ACTIVITY -
Reproduce, exactly and in full, only the lines below from the one containing "Record McpTool := mkTool" through the one containing "list (option ToolCall))".
[Start of section]
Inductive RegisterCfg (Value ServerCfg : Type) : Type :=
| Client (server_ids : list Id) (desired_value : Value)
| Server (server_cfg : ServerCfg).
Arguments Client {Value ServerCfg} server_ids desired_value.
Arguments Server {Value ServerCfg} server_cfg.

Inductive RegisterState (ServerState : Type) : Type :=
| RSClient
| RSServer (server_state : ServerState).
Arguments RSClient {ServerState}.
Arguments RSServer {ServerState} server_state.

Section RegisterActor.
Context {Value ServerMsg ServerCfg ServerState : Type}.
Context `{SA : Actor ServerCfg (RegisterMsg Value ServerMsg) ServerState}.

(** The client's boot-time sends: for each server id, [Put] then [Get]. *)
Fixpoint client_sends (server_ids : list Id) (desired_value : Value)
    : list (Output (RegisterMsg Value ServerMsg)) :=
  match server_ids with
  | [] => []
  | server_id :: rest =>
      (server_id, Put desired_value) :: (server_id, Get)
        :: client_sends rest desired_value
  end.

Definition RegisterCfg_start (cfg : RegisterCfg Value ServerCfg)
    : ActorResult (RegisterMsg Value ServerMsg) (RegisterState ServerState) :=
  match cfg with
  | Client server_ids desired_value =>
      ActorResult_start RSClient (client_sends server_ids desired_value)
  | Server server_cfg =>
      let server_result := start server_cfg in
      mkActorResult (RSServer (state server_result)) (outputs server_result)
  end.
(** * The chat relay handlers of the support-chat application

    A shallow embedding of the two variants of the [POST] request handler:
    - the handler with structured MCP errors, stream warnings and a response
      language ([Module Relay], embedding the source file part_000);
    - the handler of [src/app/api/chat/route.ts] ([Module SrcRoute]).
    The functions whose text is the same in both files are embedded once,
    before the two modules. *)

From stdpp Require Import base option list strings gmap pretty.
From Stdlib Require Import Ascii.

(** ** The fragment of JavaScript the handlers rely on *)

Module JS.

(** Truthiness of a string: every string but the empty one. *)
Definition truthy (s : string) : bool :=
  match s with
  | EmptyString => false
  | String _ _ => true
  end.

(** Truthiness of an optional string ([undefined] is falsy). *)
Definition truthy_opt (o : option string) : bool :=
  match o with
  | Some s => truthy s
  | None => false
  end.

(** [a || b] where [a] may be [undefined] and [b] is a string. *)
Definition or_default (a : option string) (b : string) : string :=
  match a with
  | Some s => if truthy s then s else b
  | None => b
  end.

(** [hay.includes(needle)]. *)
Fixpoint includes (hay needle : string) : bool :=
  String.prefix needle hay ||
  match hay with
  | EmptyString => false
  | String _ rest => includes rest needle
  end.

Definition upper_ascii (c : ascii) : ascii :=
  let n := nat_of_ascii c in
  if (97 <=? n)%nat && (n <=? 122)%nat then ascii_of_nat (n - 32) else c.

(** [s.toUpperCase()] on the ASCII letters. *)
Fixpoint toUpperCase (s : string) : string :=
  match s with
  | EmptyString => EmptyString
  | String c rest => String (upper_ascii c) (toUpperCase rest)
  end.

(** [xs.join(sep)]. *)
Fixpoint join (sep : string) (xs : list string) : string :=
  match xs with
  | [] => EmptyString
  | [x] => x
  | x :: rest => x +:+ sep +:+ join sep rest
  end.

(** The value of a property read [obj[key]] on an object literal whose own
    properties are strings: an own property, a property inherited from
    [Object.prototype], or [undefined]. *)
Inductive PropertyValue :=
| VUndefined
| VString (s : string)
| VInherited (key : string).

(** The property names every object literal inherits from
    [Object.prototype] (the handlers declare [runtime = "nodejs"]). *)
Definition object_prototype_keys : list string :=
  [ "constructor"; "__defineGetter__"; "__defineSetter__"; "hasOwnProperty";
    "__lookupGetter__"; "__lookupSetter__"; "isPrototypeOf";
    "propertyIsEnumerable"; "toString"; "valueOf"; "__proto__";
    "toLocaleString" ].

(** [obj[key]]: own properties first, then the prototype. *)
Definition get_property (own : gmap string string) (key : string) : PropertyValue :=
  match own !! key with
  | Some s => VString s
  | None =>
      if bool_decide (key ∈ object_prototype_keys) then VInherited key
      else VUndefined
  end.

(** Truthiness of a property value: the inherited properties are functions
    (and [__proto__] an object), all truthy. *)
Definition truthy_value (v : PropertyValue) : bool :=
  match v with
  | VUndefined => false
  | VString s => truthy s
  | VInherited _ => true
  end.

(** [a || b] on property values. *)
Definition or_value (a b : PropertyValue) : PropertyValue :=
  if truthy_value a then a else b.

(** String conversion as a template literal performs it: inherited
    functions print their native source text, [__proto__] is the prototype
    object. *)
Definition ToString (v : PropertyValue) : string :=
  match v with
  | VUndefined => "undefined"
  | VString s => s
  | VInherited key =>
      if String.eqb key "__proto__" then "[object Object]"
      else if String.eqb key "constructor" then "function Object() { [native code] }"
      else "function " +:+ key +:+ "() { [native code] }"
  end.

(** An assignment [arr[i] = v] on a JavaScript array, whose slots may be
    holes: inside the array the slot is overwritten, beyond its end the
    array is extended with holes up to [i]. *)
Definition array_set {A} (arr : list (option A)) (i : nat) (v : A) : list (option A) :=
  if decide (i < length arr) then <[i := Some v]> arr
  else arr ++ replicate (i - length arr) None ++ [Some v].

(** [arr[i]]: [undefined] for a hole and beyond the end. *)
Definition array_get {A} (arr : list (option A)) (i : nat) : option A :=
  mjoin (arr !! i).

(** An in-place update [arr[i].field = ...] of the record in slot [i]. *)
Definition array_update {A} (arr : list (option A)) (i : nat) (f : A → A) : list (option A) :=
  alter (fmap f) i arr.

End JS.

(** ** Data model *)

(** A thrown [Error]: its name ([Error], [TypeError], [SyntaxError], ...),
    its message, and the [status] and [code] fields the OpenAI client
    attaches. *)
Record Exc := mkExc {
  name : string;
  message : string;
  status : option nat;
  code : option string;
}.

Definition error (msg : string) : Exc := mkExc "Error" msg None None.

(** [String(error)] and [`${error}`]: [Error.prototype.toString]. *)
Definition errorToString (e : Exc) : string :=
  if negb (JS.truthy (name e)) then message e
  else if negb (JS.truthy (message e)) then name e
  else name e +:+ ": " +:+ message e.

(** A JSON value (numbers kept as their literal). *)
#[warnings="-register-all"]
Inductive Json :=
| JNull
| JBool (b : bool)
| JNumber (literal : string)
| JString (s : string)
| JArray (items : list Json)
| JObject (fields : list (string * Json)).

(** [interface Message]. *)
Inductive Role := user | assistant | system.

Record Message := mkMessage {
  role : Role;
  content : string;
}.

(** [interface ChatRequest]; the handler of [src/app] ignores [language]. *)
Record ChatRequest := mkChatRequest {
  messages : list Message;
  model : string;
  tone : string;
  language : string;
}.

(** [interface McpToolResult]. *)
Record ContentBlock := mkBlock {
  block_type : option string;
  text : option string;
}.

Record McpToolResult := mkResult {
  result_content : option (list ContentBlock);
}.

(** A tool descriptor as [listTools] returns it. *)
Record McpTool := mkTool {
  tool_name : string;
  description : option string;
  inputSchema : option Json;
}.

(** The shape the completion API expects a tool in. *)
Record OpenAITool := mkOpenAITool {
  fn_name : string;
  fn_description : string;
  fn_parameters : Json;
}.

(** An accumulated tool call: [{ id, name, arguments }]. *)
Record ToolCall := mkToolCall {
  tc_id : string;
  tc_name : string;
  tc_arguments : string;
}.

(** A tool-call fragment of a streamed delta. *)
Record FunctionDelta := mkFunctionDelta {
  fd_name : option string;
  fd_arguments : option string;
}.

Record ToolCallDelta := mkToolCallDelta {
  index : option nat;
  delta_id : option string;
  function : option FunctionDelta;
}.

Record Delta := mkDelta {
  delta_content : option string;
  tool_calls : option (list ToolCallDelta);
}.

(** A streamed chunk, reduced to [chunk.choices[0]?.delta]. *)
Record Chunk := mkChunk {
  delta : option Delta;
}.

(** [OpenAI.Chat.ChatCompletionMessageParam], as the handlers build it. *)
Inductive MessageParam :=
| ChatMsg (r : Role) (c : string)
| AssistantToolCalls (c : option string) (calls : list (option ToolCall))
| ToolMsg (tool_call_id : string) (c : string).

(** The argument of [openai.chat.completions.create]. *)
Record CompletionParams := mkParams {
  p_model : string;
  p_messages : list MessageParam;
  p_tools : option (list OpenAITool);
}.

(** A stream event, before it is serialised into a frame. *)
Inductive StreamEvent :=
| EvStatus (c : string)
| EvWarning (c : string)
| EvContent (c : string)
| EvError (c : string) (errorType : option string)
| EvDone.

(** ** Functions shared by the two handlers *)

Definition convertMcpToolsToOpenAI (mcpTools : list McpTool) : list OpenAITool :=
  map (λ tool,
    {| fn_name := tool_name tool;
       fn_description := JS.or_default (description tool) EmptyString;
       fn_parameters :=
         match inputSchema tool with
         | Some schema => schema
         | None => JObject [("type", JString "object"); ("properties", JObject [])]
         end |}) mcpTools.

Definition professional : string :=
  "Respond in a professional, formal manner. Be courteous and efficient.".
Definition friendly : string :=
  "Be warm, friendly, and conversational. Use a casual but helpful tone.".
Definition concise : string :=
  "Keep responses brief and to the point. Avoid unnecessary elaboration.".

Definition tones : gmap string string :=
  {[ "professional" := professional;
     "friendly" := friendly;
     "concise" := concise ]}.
[End of section]
[Start of section]
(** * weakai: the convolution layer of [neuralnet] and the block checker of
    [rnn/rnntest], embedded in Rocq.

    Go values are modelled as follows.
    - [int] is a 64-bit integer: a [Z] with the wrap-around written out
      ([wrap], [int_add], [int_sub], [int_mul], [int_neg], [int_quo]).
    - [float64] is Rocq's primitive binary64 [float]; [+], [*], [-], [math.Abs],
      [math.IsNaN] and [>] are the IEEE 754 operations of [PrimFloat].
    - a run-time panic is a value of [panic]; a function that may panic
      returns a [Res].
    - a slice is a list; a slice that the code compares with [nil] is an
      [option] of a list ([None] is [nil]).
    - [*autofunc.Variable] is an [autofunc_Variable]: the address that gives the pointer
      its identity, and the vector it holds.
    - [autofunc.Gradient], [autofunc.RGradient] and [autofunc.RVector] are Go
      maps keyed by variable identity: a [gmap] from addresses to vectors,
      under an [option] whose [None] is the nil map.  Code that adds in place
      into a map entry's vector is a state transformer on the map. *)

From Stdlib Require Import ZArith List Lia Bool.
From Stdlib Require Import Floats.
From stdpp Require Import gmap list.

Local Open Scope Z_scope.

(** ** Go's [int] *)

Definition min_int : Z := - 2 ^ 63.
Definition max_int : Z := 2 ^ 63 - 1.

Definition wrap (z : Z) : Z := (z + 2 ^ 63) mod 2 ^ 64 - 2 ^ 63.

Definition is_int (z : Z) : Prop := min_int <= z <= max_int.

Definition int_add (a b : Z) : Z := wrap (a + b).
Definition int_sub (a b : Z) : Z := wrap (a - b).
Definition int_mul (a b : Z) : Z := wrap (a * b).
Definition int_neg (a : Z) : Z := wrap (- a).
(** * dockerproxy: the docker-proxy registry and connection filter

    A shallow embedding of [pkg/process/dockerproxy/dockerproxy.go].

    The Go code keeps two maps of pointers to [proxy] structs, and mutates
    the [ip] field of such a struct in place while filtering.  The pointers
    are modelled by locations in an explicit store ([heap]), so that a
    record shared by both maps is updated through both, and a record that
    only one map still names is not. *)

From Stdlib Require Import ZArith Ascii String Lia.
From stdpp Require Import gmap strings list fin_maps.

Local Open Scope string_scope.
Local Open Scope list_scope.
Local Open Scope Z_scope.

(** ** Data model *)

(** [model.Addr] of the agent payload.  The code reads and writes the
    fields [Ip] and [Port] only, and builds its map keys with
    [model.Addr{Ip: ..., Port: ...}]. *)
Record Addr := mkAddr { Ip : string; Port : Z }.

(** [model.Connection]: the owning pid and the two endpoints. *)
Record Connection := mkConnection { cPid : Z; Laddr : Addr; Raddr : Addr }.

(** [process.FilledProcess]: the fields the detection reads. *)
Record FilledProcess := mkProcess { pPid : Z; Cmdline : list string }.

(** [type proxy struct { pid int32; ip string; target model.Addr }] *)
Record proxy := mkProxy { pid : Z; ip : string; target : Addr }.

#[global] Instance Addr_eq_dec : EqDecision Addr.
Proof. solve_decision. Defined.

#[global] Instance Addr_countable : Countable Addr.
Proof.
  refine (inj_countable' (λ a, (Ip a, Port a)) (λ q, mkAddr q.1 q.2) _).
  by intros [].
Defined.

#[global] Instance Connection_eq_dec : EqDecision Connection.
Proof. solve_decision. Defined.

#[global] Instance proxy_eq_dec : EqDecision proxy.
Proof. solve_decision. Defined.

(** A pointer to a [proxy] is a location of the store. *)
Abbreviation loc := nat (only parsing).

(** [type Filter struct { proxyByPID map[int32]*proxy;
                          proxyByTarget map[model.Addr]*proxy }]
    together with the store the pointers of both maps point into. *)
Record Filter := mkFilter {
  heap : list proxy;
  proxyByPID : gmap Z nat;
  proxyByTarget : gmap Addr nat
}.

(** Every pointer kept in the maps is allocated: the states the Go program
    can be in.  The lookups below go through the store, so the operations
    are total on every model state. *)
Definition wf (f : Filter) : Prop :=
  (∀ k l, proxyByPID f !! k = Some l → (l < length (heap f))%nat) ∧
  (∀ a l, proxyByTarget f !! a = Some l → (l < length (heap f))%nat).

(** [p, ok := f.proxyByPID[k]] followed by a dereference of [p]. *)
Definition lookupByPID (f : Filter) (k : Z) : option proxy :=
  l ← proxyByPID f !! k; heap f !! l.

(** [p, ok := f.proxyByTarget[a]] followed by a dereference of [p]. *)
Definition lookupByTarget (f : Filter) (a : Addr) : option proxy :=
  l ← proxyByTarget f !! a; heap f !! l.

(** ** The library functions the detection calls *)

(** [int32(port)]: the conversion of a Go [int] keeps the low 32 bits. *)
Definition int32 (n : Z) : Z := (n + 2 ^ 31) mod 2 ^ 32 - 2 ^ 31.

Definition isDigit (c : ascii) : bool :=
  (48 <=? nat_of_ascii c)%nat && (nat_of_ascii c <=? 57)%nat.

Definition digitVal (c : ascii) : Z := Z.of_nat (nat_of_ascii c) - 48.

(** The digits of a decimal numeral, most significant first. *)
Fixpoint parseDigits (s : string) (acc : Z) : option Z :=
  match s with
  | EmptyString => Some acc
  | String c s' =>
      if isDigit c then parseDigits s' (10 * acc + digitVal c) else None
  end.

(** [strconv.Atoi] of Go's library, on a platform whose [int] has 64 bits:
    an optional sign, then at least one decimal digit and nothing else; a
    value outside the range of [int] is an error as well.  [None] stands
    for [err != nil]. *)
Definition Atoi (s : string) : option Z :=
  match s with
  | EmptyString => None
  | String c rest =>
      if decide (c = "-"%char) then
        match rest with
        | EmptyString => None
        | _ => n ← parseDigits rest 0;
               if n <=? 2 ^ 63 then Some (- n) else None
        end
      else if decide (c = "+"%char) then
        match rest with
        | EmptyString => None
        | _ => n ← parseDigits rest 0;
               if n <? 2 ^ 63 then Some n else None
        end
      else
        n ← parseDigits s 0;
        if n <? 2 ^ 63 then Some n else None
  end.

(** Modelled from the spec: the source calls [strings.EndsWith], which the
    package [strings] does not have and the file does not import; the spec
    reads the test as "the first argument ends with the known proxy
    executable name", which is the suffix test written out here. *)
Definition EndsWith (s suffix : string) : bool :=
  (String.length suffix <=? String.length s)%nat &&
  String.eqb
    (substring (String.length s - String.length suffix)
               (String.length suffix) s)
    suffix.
[End of section]
FINISHED EXERCISE -
Record McpTool := mkTool {
  tool_name : string;
  description : option string;
  inputSchema : option Json;
}.

(** The shape the completion API expects a tool in. *)
Record OpenAITool := mkOpenAITool {
  fn_name : string;
  fn_description : string;
  fn_parameters : Json;
}.

(** An accumulated tool call: [{ id, name, arguments }]. *)
Record ToolCall := mkToolCall {
  tc_id : string;
  tc_name : string;
  tc_arguments : string;
}.

(** A tool-call fragment of a streamed delta. *)
Record FunctionDelta := mkFunctionDelta {
  fd_name : option string;
  fd_arguments : option string;
}.

Record ToolCallDelta := mkToolCallDelta {
  index : option nat;
  delta_id : option string;
  function : option FunctionDelta;
}.

Record Delta := mkDelta {
  delta_content : option string;
  tool_calls : option (list ToolCallDelta);
}.

(** A streamed chunk, reduced to [chunk.choices[0]?.delta]. *)
Record Chunk := mkChunk {
  delta : option Delta;
}.

(** [OpenAI.Chat.ChatCompletionMessageParam], as the handlers build it. *)
Inductive MessageParam :=
| ChatMsg (r : Role) (c : string)
| AssistantToolCalls (c : option string) (calls : list (option ToolCall))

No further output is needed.